## TASK DESCRIPTION
Both the line with "by rewrite Hp in Hlast." and the line with "true, r1) →" in the records below must appear in the output, along with every line between them, exactly and with nothing added.

------------------------------------

(** What the last event of a vehicle says decides. *)
Lemma fold_lookup m k rows vs :
Forall2 carries rows vs →
foldl (λ m v, apply_vehicle ix v m) m vs !! (ix, k) =
match find_last (λ v, bool_decide (k = str_uuid (vh_id v))) vs with
| Some v => approved_document v
| None => m !! (ix, k)
end.
Proof.
intros _. induction vs as [|v vs IH] using rev_ind; [done|].
rewrite foldl_app, find_last_snoc. simpl. rewrite apply_vehicle_lookup, IH.
case_decide; case_bool_decide; done.
Qed.

(** The last row of [i] and the last carried state of [i] are the same. *)
Lemma find_last_carried rows vs i :
Forall2 carries rows vs →
row_data <$> find_last (row_of i) rows =
  _vehicle_snapshot <$> find_last (λ v, bool_decide (str_uuid i = str_uuid (vh_id v))) vs.
Proof.
intros H. induction H as [|row v rows vs (e & t & Ht & ->) _ IH]; [done|]. cbn [find_last].
destruct (find_last (row_of i) rows) as [x|], (find_last _ vs) as [y|]; try done.
rewrite row_of_event. clear IH.
destruct (decide (vh_id v = i)) as [<-|Hne].
- by rewrite !bool_decide_true.
- rewrite !bool_decide_false; [done| |done]. by intros Heq%str_uuid_inj.
Qed.

(** The document is a function of the snapshot. *)
Definition snapshot_to_document (d : dict) : option dict :=
if get_is d "approval_status" "approved"
then match vehicle_to_document d tt with (Ok x, _) => Some x | (Err _, _) => None end
else None.

Lemma approved_document_snapshot v : approved_document v = snapshot_to_document (_vehicle_snapshot v).
Proof.
unfold approved_document, snapshot_to_document.
replace (get_is (_vehicle_snapshot v) "approval_status" "approved")
  with (bool_decide (vh_approval_status v = "approved")) by done.
rewrite vehicle_to_document_run. by case_decide; case_bool_decide.
Qed.

Lemma snapshot_document v v' :
_vehicle_snapshot v = _vehicle_snapshot v' → approved_document v = approved_document v'.
Proof. intros Heq. by rewrite !approved_document_snapshot, Heq. Qed.

Lemma find_last_Some {A} (P : A → bool) l x : find_last P l = Some x → x ∈ l ∧ P x = true.
Proof.
induction l as [|y l IH]; simpl; [done|]. destruct (find_last P l) as [z|].
- intros [= ->]. destruct IH; [done|]. split; [by right|done].
- destruct (P y) eqn:E; [|done]. intros [= ->]. split; [by left|done].
Qed.

(** Applying the outbox of a reachable listing database to an empty index
  gives the index of its approved vehicles. *)
Lemma fold_index db vs m :
lwf db → Forall2 carries (l_outbox db) vs → (∀ k, m !! (ix, k) = None) →
is_index ix (vehicles db) (foldl (λ m v, apply_vehicle ix v m) m vs).
Proof.
intros Hwf Hcar Hempty. split.
- intros i. rewrite (fold_lookup _ _ _ _ Hcar), Hempty.
  pose proof (find_last_carried _ _ i Hcar) as Hlast.
  destruct (vehicles db !! i) as [v|] eqn:Hv; cbn [mbind option_bind].
  + pose proof (lwf_published _ Hwf i v Hv) as Hp. unfold published in Hp.
    destruct (find_last _ vs) as [w|] eqn:Ew.
    * unfold approved_document at 2. case_decide as Ha.
      -- rewrite Hp in Hlast. apply (inj Some) in Hlast as Hs. rewrite <- (snapshot_document _ _ Hs).
         unfold approved_document. by rewrite decide_True.
      -- destruct (find_last (row_of i) (l_outbox db)) as [row|] eqn:Er; [|done].
         apply (inj Some) in Hlast as Hs. apply find_last_Some in Er as [Hin Hro].
         rewrite Forall_forall in Hp. specialize (Hp row Hin Hro).
         unfold says_approved in Hp. rewrite Hs in Hp.
         change (bool_decide (vh_approval_status w = "approved") = false) in Hp.
         apply bool_decide_eq_false in Hp. unfold approved_document. by rewrite decide_False.
    * unfold approved_document. case_decide; [|done]. by rewrite Hp in Hlast.
  + destruct (find_last _ vs) as [w|] eqn:Ew; [|done].
    pose proof (lwf_orphan _ Hwf i Hv) as Ho.
    destruct (find_last (row_of i) (l_outbox db)) as [row|] eqn:Er; [|done].
    apply find_last_Some in Er as [Hin Hro]. rewrite Forall_forall in Ho.
    by rewrite (Ho row Hin) in Hro.
- intros k. rewrite (fold_lookup _ _ _ _ Hcar), Hempty.
  destruct (find_last _ vs) as [w|] eqn:Ew; [|by intros [? ?]].
  apply find_last_Some in Ew as [_ Hk%bool_decide_eq_true]. eauto.
Qed.
End fold.


(** The claim is taken before the effect and outlives it, so that an
    event whose Elasticsearch call failed is skipped when it is delivered
    again: the offset moves past it and the index never gets it. *)
Theorem failed_effect_is_lost {E R : Type} `{!Elasticsearch E} `{!Redis R} `{!RedisLaws R}
    (ix : string) (row : OutboxRow) (v : Vehicle) (e e1 : E) (r r1 : R) (x : exn) :
  carries row v →
  redis_set_nx (event_key (ob_id row)) "1" dedup_ttl_seconds r = (Ok true, r1) →
  handle_vehicle_event ix (_vehicle_snapshot v) e = (Err x, e1) →
  (∃ b r2, redis_set_nx (event_key (ob_id row)) "1" dedup_ttl_seconds r1 = (Ok b, r2)) →
  run_consumer (listing_event_processor ix) [payload row] ((e, r), 0) = (Err x, ((e1, r1), 0)) ∧
  ∃ r2, run_consumer (listing_event_processor ix) [payload row] ((e1, r1), 0) =
    (Ok tt, ((e1, r2), 1)).
Proof.
  intros (env & t & Ht & ->) Hclaim Heff (b & r2 & Hagain).
  assert (∀ st, consume (listing_event_processor ix)
      (payload (outbox_row env "vehicle" (str_uuid (vh_id v)) t (_vehicle_snapshot v))) st =
    listing_event_processor ix (str_uuid (fresh env 0)) t (_vehicle_snapshot v) st) as Hc.
  { intros st. by rewrite (consume_fields _ _ (str_uuid (fresh env 0)) t (_vehicle_snapshot v)) by done. }
  cbn [run_consumer]. rewrite !Hc. revert Hclaim Hagain. cbn [ob_id outbox_row].
  generalize (str_uuid (fresh env 0)) as i. intros i Hclaim Hagain. clear Hc.
  unfold listing_event_processor. rewrite !decide_False by (intros Hn; by apply Hn).
  split.
  - rewrite run_bind. unfold on_redis, claim_event. rewrite Hclaim. unfold on_es. by rewrite Heff.
  - exists r2. rewrite run_bind. unfold on_redis, claim_event. rewrite Hagain.
    apply redis_set_nx_Ok in Hclaim, Hagain.
    destruct (keys r !! event_key i); [by destruct Hclaim|]. destruct Hclaim as [_ Hk].
    rewrite Hk, lookup_insert_eq in Hagain. by destruct Hagain as [-> _].
Qed.

(** ** The backfill *)

(** The listing endpoint as the backfill reaches it: the token is checked,
    the page is read in the session [s]. *)
Definition listing_api {W} `{!Platform} (cfg : jwt_settings) (s : session ListingDB W) : list_http :=
  λ token limit offset,
    match (t ← now; claims ← claims_dependency cfg "access" t (Some ("Bearer " +:+ token));
           list_vehicles_handler claims "approved" limit offset) s with
    | (Ok d, _) => Ok (200%Z, d)
    | (Err (HTTPException st _), _) => Ok (st, [])
    | (Err _, _) => Ok (500%Z, [])
    end.

Lemma event_data_run {S} v (s : S) :
  _event_data (_vehicle_response v) s = (Ok (_vehicle_snapshot v), s).
Proof. reflexivity. Qed.

Section backfill.
Context {E : Type} `{!Elasticsearch E} `{!ElasticsearchLaws E} `{!Platform}.
Variable ix : string.
(** Elasticsearch answers. *)
Hypothesis es_up : ∀ i d e, ∃ e', es_index ix i d e = (Ok tt, e').
Implicit Types s : session unit E.

(** The effect of indexing approved vehicles, in order. *)
Definition indexed (vs : list Vehicle) (m : gmap (string * string) dict) :=
foldl (λ m v, apply_vehicle ix v m) m vs.

Lemma index_items_run vs n s :
Forall (λ v, vh_approval_status v = "approved") vs →
∃ e', index_items ix ((λ v, PDict (_vehicle_response v)) <$> vs) n s =
    (Ok (n + length vs), with_world e' s) ∧ docs e' = indexed vs (docs (world s)).
Proof.
intros Hvs. revert n s. induction Hvs as [|v vs Hv _ IH]; intros n s.
{ exists (world s). simpl. rewrite Nat.add_0_r. by destruct s. }
destruct (es_up (str_uuid (vh_id v)) (vehicle_document v) (world s)) as [e1 He1].
assert (handle_vehicle_event ix (_vehicle_snapshot v) (world s) = (Ok tt, e1)) as Hh.
{ unfold handle_vehicle_event.
  replace (get_is (_vehicle_snapshot v) "approval_status" "approved") with true; [exact He1|].
  symmetry. by apply bool_decide_eq_true. }
destruct (IH (S n) (with_world e1 s)) as (e2 & Hr & Hd).
exists e2. split.
- cbn [index_items fmap list_fmap]. rewrite run_bind. cbn [as_dict mret M_ret].
  rewrite run_bind, event_data_run, run_bind. unfold call at 1. rewrite Hh, Hr.
  simpl. by rewrite Nat.add_succ_r.
- rewrite Hd. cbn [world with_world]. by rewrite (handle_vehicle_event_Ok _ _ _ _ _ Hh).
Qed.

(** One page, and the rest. *)
Variable listing : list_http.
Variable token : string.
Variable rows : list Vehicle.
Hypothesis rows_approved : Forall (λ v, vh_approval_status v = "approved") rows.
Hypothesis listing_pages : ∀ offset, (0 ≤ offset ≤ Z.of_nat (length rows))%Z →
listing token PAGE_SIZE offset =
  Ok (200%Z, page_response _vehicle_response (limit_offset (PAGE_SIZE + 1) offset rows) PAGE_SIZE offset).

Lemma backfill_pages_run fuel k s :
k ≤ length rows → length rows - k < fuel →
∃ e', backfill_pages ix listing fuel token (Z.of_nat k) k s =
    (Ok (Some (length rows)), with_world e' s) ∧
  docs e' = indexed (drop k rows) (docs (world s)).
Proof.
revert k s. induction fuel as [|fuel IH]; intros k s Hk Hf; [lia|].
cbn [backfill_pages]. rewrite listing_pages, run_bind, run_ret by lia.
rewrite decide_False by (intros Hn; apply Hn; lia).
unfold page_response, limit_offset, slice_to. change (Z.to_nat (PAGE_SIZE + 1)) with 101.
rewrite Nat2Z.id, (decide_False (P := (PAGE_SIZE < 0)%Z)) by done.
rewrite take_take. change (Z.to_nat PAGE_SIZE `min` 101) with 100.
assert (Forall (λ v, vh_approval_status v = "approved") (take 100 (drop k rows))) as Hpage
  by (by apply Forall_take, Forall_drop).
destruct (index_items_run _ k s Hpage) as (e1 & Hitems & Hd1).
rewrite length_take, length_drop in Hitems |- *.
assert (∀ next st, (items ← getitem [("items", PList ((λ x, PDict (_vehicle_response x)) <$>
    take 100 (drop k rows))); ("next_offset", next)] "items"; items ← as_list items;
    indexed ← index_items ix items k;
    next_offset ← getitem [("items", PList ((λ x, PDict (_vehicle_response x)) <$>
      take 100 (drop k rows))); ("next_offset", next)] "next_offset";
    match next_offset with
    | PNone => mret (Some indexed)
    | next_offset => offset ← as_int next_offset; backfill_pages ix listing fuel token offset indexed
    end) st =
  (indexed ← index_items ix ((λ x, PDict (_vehicle_response x)) <$> take 100 (drop k rows)) k;
   match next with
    | PNone => mret (Some indexed)
    | next_offset => offset ← as_int next_offset; backfill_pages ix listing fuel token offset indexed
    end) st) as Hbody by done.
rewrite Hbody, run_bind, Hitems. clear Hbody. case_decide as Hn; unfold PAGE_SIZE in Hn.
- cbn [as_int]. rewrite run_bind, run_ret, Nat.min_l by lia.
  replace (Z.of_nat k + PAGE_SIZE)%Z with (Z.of_nat (k + 100)) by (unfold PAGE_SIZE; lia).
  destruct (IH (k + 100) (with_world e1 s)) as (e2 & Hr & Hd2); [lia..|].
  exists e2. split; [exact Hr|]. rewrite Hd2. cbn [world with_world]. rewrite Hd1.
  unfold indexed. rewrite <- foldl_app, <- (drop_drop rows 100 k), take_drop. done.
- exists e1. rewrite Nat.min_r by lia.
  split; [rewrite run_ret; repeat f_equal; lia|].
  rewrite Hd1, take_ge; [done|]. rewrite length_drop. lia.
Qed.
End backfill.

------------------------------------

## RESPONSE
    * unfold approved_document. case_decide; [|done]. by rewrite Hp in Hlast.
  + destruct (find_last _ vs) as [w|] eqn:Ew; [|done].
    pose proof (lwf_orphan _ Hwf i Hv) as Ho.
    destruct (find_last (row_of i) (l_outbox db)) as [row|] eqn:Er; [|done].
    apply find_last_Some in Er as [Hin Hro]. rewrite Forall_forall in Ho.
    by rewrite (Ho row Hin) in Hro.
- intros k. rewrite (fold_lookup _ _ _ _ Hcar), Hempty.
  destruct (find_last _ vs) as [w|] eqn:Ew; [|by intros [? ?]].
  apply find_last_Some in Ew as [_ Hk%bool_decide_eq_true]. eauto.
Qed.
End fold.


(** The claim is taken before the effect and outlives it, so that an
    event whose Elasticsearch call failed is skipped when it is delivered
    again: the offset moves past it and the index never gets it. *)
Theorem failed_effect_is_lost {E R : Type} `{!Elasticsearch E} `{!Redis R} `{!RedisLaws R}
    (ix : string) (row : OutboxRow) (v : Vehicle) (e e1 : E) (r r1 : R) (x : exn) :
  carries row v →
  redis_set_nx (event_key (ob_id row)) "1" dedup_ttl_seconds r = (Ok true, r1) →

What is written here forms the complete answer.